Lime green poop usually means one of two things: you ate something very green, or food moved through your digestive system faster than normal. In most cases, it’s harmless and resolves on its own within a day or two. But certain patterns, especially when paired with other symptoms, can signal something worth paying attention to.
Why Poop Is Normally Brown
Your liver produces bile, a yellow-green fluid that helps digest fats. As bile travels through your intestines, enzymes chemically break it down, gradually shifting its color from green to yellow to brown. That transformation takes time. The average transit through the colon alone is 30 to 40 hours, and up to 72 hours is still considered normal. When everything moves at a typical pace, bile completes its color change and your stool comes out brown.
When something speeds that process up, bile doesn’t fully break down. The result is stool that retains bile’s original green tint, sometimes bright or lime-colored depending on how quickly things moved through.
Foods That Turn Stool Lime Green
The most common and least concerning cause is diet. Chlorophyll, the pigment that makes plants green, can color your stool the same way. Spinach, kale, broccoli, avocados, herbs, matcha, and even pistachios (which get their color from chlorophyll) are all capable of producing noticeably green poop. The more you eat, the more vivid the color.
Artificial food coloring is another frequent culprit. Brightly frosted cupcakes, green candy, sports drinks, and colored cereals contain dyes that continue tinting whatever they touch as they pass through your digestive tract. If you recently ate something with intense artificial coloring, that’s likely your answer. The green should disappear within one to two bowel movements after you stop eating the offending food.
Supplements and Medications
Several common over-the-counter products can shift stool color toward green:
- Iron supplements often darken stool and give it a green or even blackish hue.

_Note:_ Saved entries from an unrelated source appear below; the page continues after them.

(* ===== verification/Bench.v ===== *)
(** * The latency and bandwidth benchmark (example/lat_bw_benchmark.cc)

    A client that measures sends, writes and reads against a server, each of
    them on one channel with one buffer.  [rfuel] bounds the rounds of each
    receiving loop of the TCP exchange, [pfuel] the empty polls of each loop
    that waits for a completion. *)
From S2P Require Import Prelude Words Types Layout World Sim Timer Ident Device.
From S2P Require Import Buffer Adapter Channel Tcp Endpoint Session ClientServer.
From S2P Require Import Flow.

Definition MB : Z := 1024 * 1024.

Inductive MessageforTest :=
  | REQUEST_BUFFER | RESPONSE_TO_REQUEST_BUFFER | SEND_TEST_REQUEST
  | RESPONSE_TO_SEND_TEST_REQUEST | WRITE_TEST_REQUEST | RESPONSE_TO_WRITE_TEST_REQUEST
  | READ_TEST_REQUEST | RESPONSE_TO_READ_TEST_REQUEST | BYEBYE | TEST_RAW_DATA.

Definition test_code (m : MessageforTest) : Z :=
  match m with
  | REQUEST_BUFFER => 1
  | RESPONSE_TO_REQUEST_BUFFER => 2
  | SEND_TEST_REQUEST => 3
  | RESPONSE_TO_SEND_TEST_REQUEST => 4
  | WRITE_TEST_REQUEST => 5
  | RESPONSE_TO_WRITE_TEST_REQUEST => 6
  | READ_TEST_REQUEST => 7
  | RESPONSE_TO_READ_TEST_REQUEST => 8
  | BYEBYE => 255
  | TEST_RAW_DATA => 299
  end.

(** The member array [global_wc[128]]; [None] is an entry never written. *)
Definition wc_array : Type := list (option ibv_wc).
Definition fresh_wc : wc_array := replicate 128 None.

#[export] Instance wc_opcode_eq_dec : EqDecision ibv_wc_opcode.
Proof. solve_decision. Defined.

Section bench.
Context {X : Type} `{!Platform X}.
(** One step of a wheel: of its thread, whose accesses to the handles' flags are
    atomic, of another thread that calls the interface of a handle at any moment, or
    of the code that owns the wheel while the thread waits. *)
Inductive wheel_step : phase * TimeEvent F U → phase * TimeEvent F U → Prop :=
  | step_handle p te te1 : handle_call te te1 → wheel_step (p, te) (p, te1)
  | step_owner te te1 : public te te1 → wheel_step (waiting, te) (waiting, te1)
  | step_wake te :
      wheel_step (waiting, te) (between (-1), te <| m_ticks ::= λ k, u64 (k + 1) |>)
  | step_count a e te :
      next_event a (m_events te) = Some e → u64 (elapsed e + 1) ≠ ticks e →
      wheel_step (between a, te) (between (seq_num e),
        te <| m_events ::= set_elapsed (seq_num e) (u64 (elapsed e + 1)) |>)
  | step_cancelled a e te :
      next_event a (m_events te) = Some e → u64 (elapsed e + 1) = ticks e →
      is_signaled (event e) te = true →
      wheel_step (between a, te) (between (seq_num e),
        te <| m_events ::= set_elapsed (seq_num e) (u64 (elapsed e + 1)) |>
           <| m_events ::= erase_event (seq_num e) |>)
  | step_begin a e te :
      next_event a (m_events te) = Some e → u64 (elapsed e + 1) = ticks e →
      is_signaled (event e) te = false →
      wheel_step (between a, te) (calling e,
        te <| m_events ::= set_elapsed (seq_num e) (u64 (elapsed e + 1)) |>)
  | step_call e te te1 :
      public (te <| trace := trace te ++ [(m_ticks te, seq_num e)] |>) te1 →
      wheel_step (calling e, te) (between (seq_num e),
        te1 <| m_events ::= if once e then erase_event (seq_num e)
                            else set_elapsed (seq_num e) 0 |>)
  | step_end a te :
      next_event a (m_events te) = None → wheel_step (between a, te) (waiting, te).
(** * csng_invariances: linear receptive-field filters and MEI gradient ascent

    A shallow embedding of the numerical core of the repository:

    - [csng_invariances/utility/lin_filter.py]: the [Filter] family
      (reshaping between the 4-D and the flattened 2-D filter, the closed-form
      estimators) and the [Hyperparametersearch] family;
    - [csng_invariances/training/mei.py]: the lowpass kernel, the
      frequency-domain gradient filter and one gradient-ascent step.

    Python exceptions are values of an error monad, numpy arrays are a shape
    with row-major data, and IEEE-754 numbers are [spec_float] with the
    operations of [SpecFloat] (binary64 for numpy and Python floats, binary32
    for torch's default dtype). *)

From Stdlib Require Import String.
From Stdlib Require Import ZArith List Bool Arith Lia.
From Stdlib Require Import Floats.SpecFloat.
Import ListNotations.

Set Implicit Arguments.

(* ================================================================== *)
(** * Python results *)
(* ================================================================== *)

Module Py.

(** The exceptions the modelled code can raise. *)
Inductive exn : Type :=
| ValueError
| AttributeError
| AssertionError
| IndexError
| AxisError
| RuntimeError
| OSError.

Inductive result (A : Type) : Type :=
| Ok (a : A)
| Raise (e : exn).

Arguments Ok {A} a.
Arguments Raise {A} e.

Definition bind {A B} (m : result A) (k : A -> result B) : result B :=
  match m with
  | Ok a => k a
  | Raise e => Raise e
  end.

Definition returns {A} (m : result A) : bool :=
  match m with Ok _ => true | Raise _ => false end.

End Py.

Import Py.

Declare Scope py_scope.
Delimit Scope py_scope with py.
Notation "x <- m ;; k" := (Py.bind m (fun x => k))
  (at level 61, m at next level, right associativity) : py_scope.
Notation "m ;;; k" := (Py.bind m (fun _ => k))
  (at level 61, right associativity) : py_scope.
Open Scope py_scope.

(* ================================================================== *)
(** * numpy arrays *)
(* ================================================================== *)

Module Np.

(** An [ndarray] is its [shape] and its elements in C (row-major) order. *)
Record ndarray (A : Type) : Type := mk_ndarray
  { shape : list nat;
    data : list A }.

Arguments mk_ndarray {A} shape data.

(** [prod(shape)], numpy's [a.size]. *)
Definition size_of (sh : list nat) : nat := fold_right Nat.mul 1 sh.

Definition ndim {A} (a : ndarray A) : nat := length (shape a).

(** The representation invariant of an array. *)
Definition wf {A} (a : ndarray A) : Prop :=
  length (data a) = size_of (shape a).

(** [a.squeeze()]: every axis of length one is dropped. *)
Definition squeeze {A} (a : ndarray A) : ndarray A :=
  mk_ndarray (filter (fun d => negb (d =? 1)) (shape a)) (data a).

(** [a.reshape(sh)]: the element count must be kept. *)
Definition reshape {A} (a : ndarray A) (sh : list nat) : result (ndarray A) :=
  if size_of sh =? size_of (shape a)
  then Ok (mk_ndarray sh (data a))
  else Raise ValueError.

(** The [k]-th block of [b] consecutive elements. *)
Definition block {A} (b k : nat) (l : list A) : list A :=
  firstn b (skipn (k * b) l).

(** Row-major data of an [r] x [c] grid of blocks, read column by column. *)
Definition swap_data {A} (r c b : nat) (l : list A) : list A :=
  flat_map (fun j => flat_map (fun i => block b (i * c + j) l) (seq 0 r))
           (seq 0 c).

(** [np.moveaxis(a, [0, 1], [1, 0])]: the first two axes change places. *)
Definition moveaxis_01 {A} (a : ndarray A) : result (ndarray A) :=
  match shape a with
  | r :: c :: rest =>
      Ok (mk_ndarray (c :: r :: rest) (swap_data r c (size_of rest) (data a)))
  | _ => Raise AxisError
  end.

End Np.

Import Np.

(* ================================================================== *)
(** * IEEE-754 numbers *)
(* ================================================================== *)

(** Operations shared by both formats; [prec] and [emax] as in [SpecFloat]. *)
Module IEEE.
Section Format.

Variables prec emax : Z.

Definition of_Z (n : Z) : spec_float := binary_normalize prec emax n 0 false.

Definition of_nat (n : nat) : spec_float := of_Z (Z.of_nat n).

Definition is_nan (x : spec_float) : bool :=
  match x with S754_nan => true | _ => false end.

(** Rounding of a number of another format. *)
Definition round (x : spec_float) : spec_float :=
  match x with
  | S754_finite s m e => binary_normalize prec emax (cond_Zopp s (Zpos m)) e s
  | _ => x
  end.

(** A number that is zero, finite or infinite, and not negative. *)
Definition nonneg (x : spec_float) : Prop :=
  match x with
  | S754_zero s | S754_infinity s | S754_finite s _ _ => s = false
  | S754_nan => False
  end.

(** [maximum] and [minimum] propagate NaN, as [torch.maximum],
    [torch.minimum] and [Tensor.max] do. *)
Definition maximum (x y : spec_float) : spec_float :=
  if is_nan x || is_nan y then S754_nan
  else if SFltb x y then y else x.

Definition minimum (x y : spec_float) : spec_float :=
  if is_nan x || is_nan y then S754_nan
  else if SFltb y x then y else x.

(** Left-to-right sum from [+0]. *)
Definition sum (l : list spec_float) : spec_float :=
  fold_left (SFadd prec emax) l (S754_zero false).

End Format.
End IEEE.

(** binary64: numpy's [float64] and Python's [float]. *)
Module F64.
Definition prec : Z := 53.
Definition emax : Z := 1024.
Definition zero : spec_float := S754_zero false.
Definition nan : spec_float := S754_nan.
Definition of_Z := IEEE.of_Z prec emax.
Definition of_nat := IEEE.of_nat prec emax.
Definition one : spec_float := of_Z 1.
Definition add := SFadd prec emax.
Definition mul := SFmul prec emax.
Definition div := SFdiv prec emax.
Definition eqb := SFeqb.
Definition ltb := SFltb.
Definition is_nan := IEEE.is_nan.
Definition sum := IEEE.sum prec emax.
End F64.

(** binary32: torch's default [float32]. *)
Module F32.
Definition prec : Z := 24.
Definition emax : Z := 128.
Definition zero : spec_float := S754_zero false.
Definition nan : spec_float := S754_nan.
Definition of_Z := IEEE.of_Z prec emax.
Definition of_nat := IEEE.of_nat prec emax.
Definition one : spec_float := of_Z 1.
Definition add := SFadd prec emax.
Definition sub := SFsub prec emax.
Definition mul := SFmul prec emax.
Definition div := SFdiv prec emax.
Definition abs := SFabs.
Definition eqb := SFeqb.
Definition ltb := SFltb.
Definition is_nan := IEEE.is_nan.
Definition maximum := IEEE.maximum.
Definition minimum := IEEE.minimum.
Definition sum := IEEE.sum prec emax.
(** A Python [float] used as a scalar operand of a [float32] tensor. *)
Definition of_f64 := IEEE.round prec emax.
Definition reciprocal (x : spec_float) : spec_float := div one x.
(** [s / t] for a Python scalar [s] and a tensor element [t]:
    [Tensor.__rtruediv__] is [t.reciprocal() * s]. *)
Definition rtruediv (s x : spec_float) : spec_float := mul (reciprocal x) s.
End F32.

(* ================================================================== *)
(** * lin_filter.py: the [Filter] family *)
(* ================================================================== *)

Module LinFilter.

(** The process environment the constructor touches: the clock and the
    file system ([Path.mkdir]). *)
Record Env : Type := mk_Env
  { now : string;
    cwd : string;
    mkdir : string -> result unit }.

(** The strategy stored in [self._compute_filter]. *)
Inductive strategy : Type :=
| laplace_regularized_filter
| ridge_regularized_filter
| whitened_filter
| normal_filter.

Section Scalars.

(** The element type of the arrays, with the arithmetic numpy applies to
    it. The closed-form estimators are modelled over exact arithmetic. *)
Variable A : Type.
Variables zero one : A.
Variables add mul : A -> A -> A.

(** [numpy.linalg.pinv], a function of the matrix; it raises when the
    SVD does not converge. *)
Variable pinv : ndarray A -> result (ndarray A).

(** [reg_factor]: [None], one number, or one number per neuron. *)
Inductive factor : Type :=
| FNone
| FScalar (x : A)
| FList (l : list A).

Record Filter : Type := mk_Filter
  { images : ndarray A;
    image_count : nat;
    channels : nat;
    dim1 : nat;
    dim2 : nat;
    responses : ndarray A;
    neuron_count : nat;
    reg_factor : factor;
    reg_type : string;
    _compute_filter : strategy;
    time : string;
    model_dir : string;
    report_dir : option string;
    figure_dir : option string;
    fil : option (ndarray A);
    prediction : option (ndarray A);
    corr : option A }.

Definition set_fil (self : Filter) (f : ndarray A) : Filter :=
  mk_Filter (images self) (image_count self) (channels self) (dim1 self)
            (dim2 self) (responses self) (neuron_count self)
            (reg_factor self) (reg_type self) (_compute_filter self)
            (time self) (model_dir self) (report_dir self)
            (figure_dir self) (Some f) (prediction self) (corr self).

Definition set_images (self : Filter) (x : ndarray A) : Filter :=
  mk_Filter x (image_count self) (channels self) (dim1 self)
            (dim2 self) (responses self) (neuron_count self)
            (reg_factor self) (reg_type self) (_compute_filter self)
            (time self) (model_dir self) (report_dir self)
            (figure_dir self) (fil self) (prediction self) (corr self).
(** * Defi-Rain: batch coordinator, bridge, validator registry and Merkle tree

    A shallow embedding of the JavaScript sources
    ([src/utils/merkle.js], [src/core/rollup.js], the bridge and the
    validator manager, the governance votes) and of the two Solidity
    contracts, [RollupContract] and [BridgeContract], with the properties
    of the specification stated and settled over it, followed by further
    properties of the code.

    Conventions of the embedding.
    - A JavaScript method that mutates [this] and may throw is a function
      from the object's state to an outcome and the state it leaves behind:
      a mutation made before a [throw] stays.
    - Calls run one at a time, each to its end.  [Date.now()] is the
      instant [now] of a call and the text produced by a
      [Math.random().toString(..)] expression is an argument [rnd].
    - Functions of node's [crypto] and of [ethers] are section variables,
      whose results are not inspected.  Where [ethers] refuses an
      argument the refusal is part of the embedding: [parseEther] throws
      on a malformed amount, [concat] on what is not bytes, and
      [encodeFunctionData] on a token that is not an address and on an
      amount or a root that does not fit its type.  Of a digest all that is
      used is that [digest('hex')] is text of hexadecimal digits.
    - BigInts, instants and counters are [Z].  A stake is a number, NaN,
      or undefined.  A vote weight is an integer, and of a tally only what
      is exact in floating point is stated. *)

From Stdlib Require Import ZArith List String Ascii Lia Bool Permutation.
From stdpp Require Import base option list strings gmap fin_maps pretty.

Local Open Scope string_scope.
Local Open Scope list_scope.
Local Open Scope Z_scope.

(** ** Outcomes of a call *)

Inductive Res (A : Type) : Type :=
| Ok (a : A)
| Throw (msg : string).

Arguments Ok {A} a.
Arguments Throw {A} msg.

Definition isThrow {A} (r : Res A) : bool :=
  match r with Ok _ => false | Throw _ => true end.

(** JavaScript compares strings by code units, lexicographically. *)
Definition jsStrLt (a b : string) : bool := String.ltb a b.

(** ** MerkleTree ([src/utils/merkle.js]) *)

Module Merkle.

(** The input encoding given to [hash.update]. *)
Inductive Encoding := Utf8 | Hex.

(** An element of [this.tree]: [buildTree] returns a flat array holding the
    one leaf digest for a single leaf, and an array of levels otherwise. *)
Inductive TreeEntry :=
| Digest (h : string)
| Level (l : list string).

Record ProofNode := { hash : string; position : string }.

Record MerkleTree := {
  leaves : list string;
  tree : list TreeEntry;
  root : option TreeEntry   (* [None] is JavaScript's null *)
}.

Definition entryLength (e : TreeEntry) : nat :=
  match e with
  | Digest h => String.length h
  | Level l => List.length l
  end.

Definition entryAt (e : TreeEntry) (i : nat) : string :=
  match e with
  | Digest h => match String.get i h with Some c => String c EmptyString | None => "" end
  | Level l => nth i l ""
  end.

(** The digest held in the last level of a tree of two or more leaves. *)
Definition topDigest (t : MerkleTree) : option string :=
  match root t with
  | Some (Level [h]) => Some h
  | Some (Digest h) => Some h
  | _ => None
  end.

Section WithDigest.

(** [sha256 enc data] is
    [crypto.createHash('sha256').update(data, enc).digest('hex')]. *)
Variable sha256 : Encoding -> string -> string.

Definition hashLeaf (data : string) : string := sha256 Utf8 data.

Definition hashNodes (left right : string) : string :=
  let combined := if jsStrLt left right then left +:+ right else right +:+ left in
  sha256 Hex combined.

(** The [for] loop of [buildTree]: one level from the one below. *)
Fixpoint nextLevel (currentLevel : list string) : list string :=
  match currentLevel with
  | [] => []
  | [lft] => [hashNodes lft lft]
  | lft :: rgt :: rest => hashNodes lft rgt :: nextLevel rest
  end.

(** The [while (currentLevel.length > 1)] loop; it yields the levels pushed
    after [currentLevel].  [fuel] bounds the number of iterations. *)
Fixpoint buildLoop (fuel : nat) (currentLevel : list string) : list (list string) :=
  match fuel with
  | O => []
  | S fuel' =>
      if (1 <? List.length currentLevel)%nat
      then let next := nextLevel currentLevel in next :: buildLoop fuel' next
      else []
  end.

(** [buildTree], as the constructor calls it. *)
Definition buildTree (leaves : list string) : list TreeEntry :=
  match leaves with
  | [] => []
  | [leaf] => [Digest leaf]
  | _ => map Level (leaves :: buildLoop (List.length leaves) leaves)
  end.

(** [new MerkleTree(leaves)] *)
Definition new (data : list string) : MerkleTree :=
  let leaves := map hashLeaf data in
  let tree := buildTree leaves in
  {| leaves := leaves; tree := tree; root := last tree |}.

Definition getRoot (t : MerkleTree) : option TreeEntry := root t.

(** The loop of [getProof] over the entries below the last one. *)
Fixpoint proofLoop (levels : list TreeEntry) (currentIndex : nat) : list ProofNode :=
  match levels with
  | [] => []
  | [_] => []
  | level :: rest =>
      let isLeft := Nat.even currentIndex in
      let siblingIndex := if isLeft then (currentIndex + 1)%nat else (currentIndex - 1)%nat in
      let pushed :=
        if (siblingIndex <? entryLength level)%nat
        then [{| hash := entryAt level siblingIndex;
                 position := if isLeft then "right" else "left" |}]
        else [] in
      pushed ++ proofLoop rest (currentIndex / 2)%nat
  end.

Definition getProof (t : MerkleTree) (index : Z) : Res (list ProofNode) :=
  if (index <? 0) || (index >=? Z.of_nat (List.length (leaves t)))
  then Throw "Invalid leaf index"
  else Ok (proofLoop (tree t) (Z.to_nat index)).

Definition foldProof (leaf : string) (proof : list ProofNode) : string :=
  fold_left
    (fun currentHash node =>
       if String.eqb (position node) "left"
       then hashNodes (hash node) currentHash
       else hashNodes currentHash (hash node))
    proof leaf.

(** [verifyProof]: after the comparison the arguments of [logger.debug] are
    evaluated, and [root.substring(0, 16)] is a TypeError unless [root] is a
    string. *)
Definition verifyProof (leaf : string) (proof : list ProofNode)
    (root : option TreeEntry) : Res bool :=
  let currentHash := foldProof leaf proof in
  match root with
  | Some (Digest r) => Ok (String.eqb currentHash r)
  | Some (Level _) => Throw "TypeError: root.substring is not a function"
  | None => Throw "TypeError: Cannot read properties of null (reading 'substring')"
  end.

End WithDigest.

End Merkle.

(** ** JavaScript values carried by a transaction object *)

Inductive JsValue :=
| JUndefined
| JNull
| JBool (b : bool)
| JNum (n : Z)
| JStr (s : string).

(** ToBoolean: what [!v] and [v && ..] test. *)
Definition truthy (v : JsValue) : bool :=
  match v with
  | JUndefined | JNull => false
  | JBool b => b
  | JNum n => negb (n =? 0)
  | JStr s => negb (String.eqb s "")
  end.

(** [v.length === n]: only a string has a [length] among these values
    (code units; the strings here are ASCII). *)
Definition lengthIs (v : JsValue) (n : nat) : bool :=
  match v with
  | JStr s => Nat.eqb (String.length s) n
  | _ => false
  end.

(** [o[field]] on an object: a missing property reads as undefined. *)
Definition getField (o : gmap string JsValue) (field : string) : JsValue :=
  default JUndefined (o !! field).

(** What [ethers.concat] and [ethers.keccak256] are handed. *)
Inductive BytesLike :=
| BNull
| BStr (s : string)
| BArr (l : list string)
| BBytes (b : list Byte.byte).

(** What [ethers] takes as bytes ([getBytes], which [concat], [hexlify]
    and the ABI coders go through): a Uint8Array, or a string that matches
    [/^0x([0-9a-f][0-9a-f])*$/i].  Anything else, null, an array of strings
    or hexadecimal text without the 0x in front, is refused with 'invalid
    BytesLike value'. *)
Definition isHexDigit (c : ascii) : bool :=
  let n := N_of_ascii c in
  ((48 <=? n) && (n <=? 57) || (97 <=? n) && (n <=? 102) || (65 <=? n) && (n <=? 70))%N.

Fixpoint hexPairs (s : string) : bool :=
  match s with
  | EmptyString => true
  | String a (String b rest) => isHexDigit a && isHexDigit b && hexPairs rest
  | String _ EmptyString => false
  end.

Definition isHexString (s : string) : bool :=
  match s with
  | String a (String b rest) => Ascii.eqb a "0" && Ascii.eqb b "x" && hexPairs rest
  | _ => false
  end.

Definition isBytesLike (b : BytesLike) : bool :=
  match b with
  | BBytes _ => true
  | BStr s => isHexString s
  | BArr _ => false
  | BNull => false
  end.

(** Text made of hexadecimal digits only, as [digest('hex')] returns it. *)
Fixpoint hexDigits (s : string) : bool :=
  match s with
  | EmptyString => true
  | String c rest => isHexDigit c && hexDigits rest
  end.

(** ** RollupManager ([src/core/rollup.js]) *)

Module Rollup.

Module Batch.
Record t := {
  id : string;
  transactions : list (gmap string JsValue);
  stateRoot : option string;
  merkleRoot : option Merkle.TreeEntry;
  timestamp : Z;
  status : string;
  gasUsed : Z;
  layer1TxHash : option string
}.
End Batch.

Record Contract := { address : string }.

Record Config := {
  cfg_sequencerAddress : string;
  cfg_batchSize : Z;
  cfg_batchTimeout : Z;
  cfg_maxGasPerBatch : Z
}.

(** The fields of the manager; [provider] and [merkleTree], which no call
    below reads, are left out. *)
Record RollupManager := {
  batches : gmap string Batch.t;
  pendingTransactions : list (gmap string JsValue);
  stateRoot : option string;
  batchCounter : Z;
  contract : option Contract;
  sequencerAddress : string;
  batchSize : Z;
  batchTimeout : Z;
  maxGasPerBatch : Z
}.

(** [new RollupManager()] *)
Definition new (config : Config) : RollupManager := {|
  batches := ∅;
  pendingTransactions := [];
  stateRoot := None;
  batchCounter := 0;
  contract := None;
  sequencerAddress := cfg_sequencerAddress config;
  batchSize := cfg_batchSize config;
  batchTimeout := cfg_batchTimeout config;
  maxGasPerBatch := cfg_maxGasPerBatch config
|}.

Definition ZeroHash : string :=
  "0x0000000000000000000000000000000000000000000000000000000000000000".

(** [initialize]: [setupProvider] awaits the network and may reject
    ([providerOk = false]), in which case neither [setupContract] nor
    [loadState] runs. *)
Definition initialize (providerOk : bool) (contractAddress : string)
    (st : RollupManager) : Res unit * RollupManager :=
  if providerOk then
    (Ok (), {|
      batches := batches st;
      pendingTransactions := pendingTransactions st;
      stateRoot := Some ZeroHash;
      batchCounter := batchCounter st;
      contract := Some {| address := contractAddress |};
      sequencerAddress := sequencerAddress st;
      batchSize := batchSize st;
      batchTimeout := batchTimeout st;
      maxGasPerBatch := maxGasPerBatch st |})
  else (Throw "provider: could not detect network", st).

- Antacids containing aluminum hydroxide can produce greenish poop as a side effect.
- Bismuth subsalicylate, the active ingredient in some antidiarrheal medications, reacts with sulfur in the digestive system and may turn stool dark green or black.
- Antibiotics can tint stool yellow or green, partly by disrupting the gut bacteria that normally help process bile.
If you recently started any of these, the timing alone is a strong clue. The color change is a cosmetic side effect, not a sign of harm.
Rapid Transit and Diarrhea
When food rushes through your intestines faster than usual, bile simply doesn’t have enough time to complete its chemical breakdown from green to brown. This is why diarrhea so frequently comes out green. Anything that accelerates gut motility, whether it’s a stomach virus, food intolerance, anxiety, caffeine, or even a particularly large meal, can produce lime green stool.
The key distinction here is that the green color isn’t the problem itself. It’s a visual marker that transit was unusually fast. If the diarrhea resolves in a day or so and you feel fine otherwise, the color is just a side effect of speed.
Infections That Cause Green Stool
Certain gut infections cause a rapid “gush” of unabsorbed bile, producing green diarrhea as a hallmark symptom. Bacterial infections like Salmonella and E. coli, viral infections like norovirus, and parasites like Giardia can all trigger this. In these cases, the green stool typically comes with other symptoms: cramping, nausea, fever, or watery diarrhea that persists for several days.
The green color alone doesn’t diagnose an infection. What separates an infection from a dietary cause is the combination of symptoms and their duration. A single episode of green stool with no other complaints is almost never an infection. Multiple days of green, watery diarrhea with abdominal pain and fever is a different story.
Green Stool in Babies
Parents frequently notice lime green poop in infants, and it’s usually normal. Breastfed babies can produce green stool when they don’t finish feeding entirely on one side. This means they get more of the lower-fat foremilk and less of the fat-rich hindmilk, which changes how the milk is digested. Iron-fortified formulas can also tint infant stool green, just as iron supplements do in adults.
Babies transitioning to solid foods often cycle through a range of stool colors as their digestive systems adjust. An occasional green diaper in an otherwise happy, feeding-well baby is rarely a concern.
When Green Poop Needs Attention
A single lime green bowel movement after a big salad or a handful of green candy needs zero follow-up. The situations that warrant a closer look involve persistence or accompanying symptoms. If green stool continues for more than a few days without an obvious dietary explanation, that’s worth discussing with a healthcare provider. The same applies if it comes with signs of dehydration (dark urine, dizziness, dry mouth), blood in the stool, significant abdominal pain, or fever.
Green diarrhea specifically calls for attention to fluid intake. Bile-rich, watery stool can lead to dehydration faster than you might expect, particularly in young children and older adults. Staying ahead of fluid loss with water and electrolytes matters more than worrying about the color itself.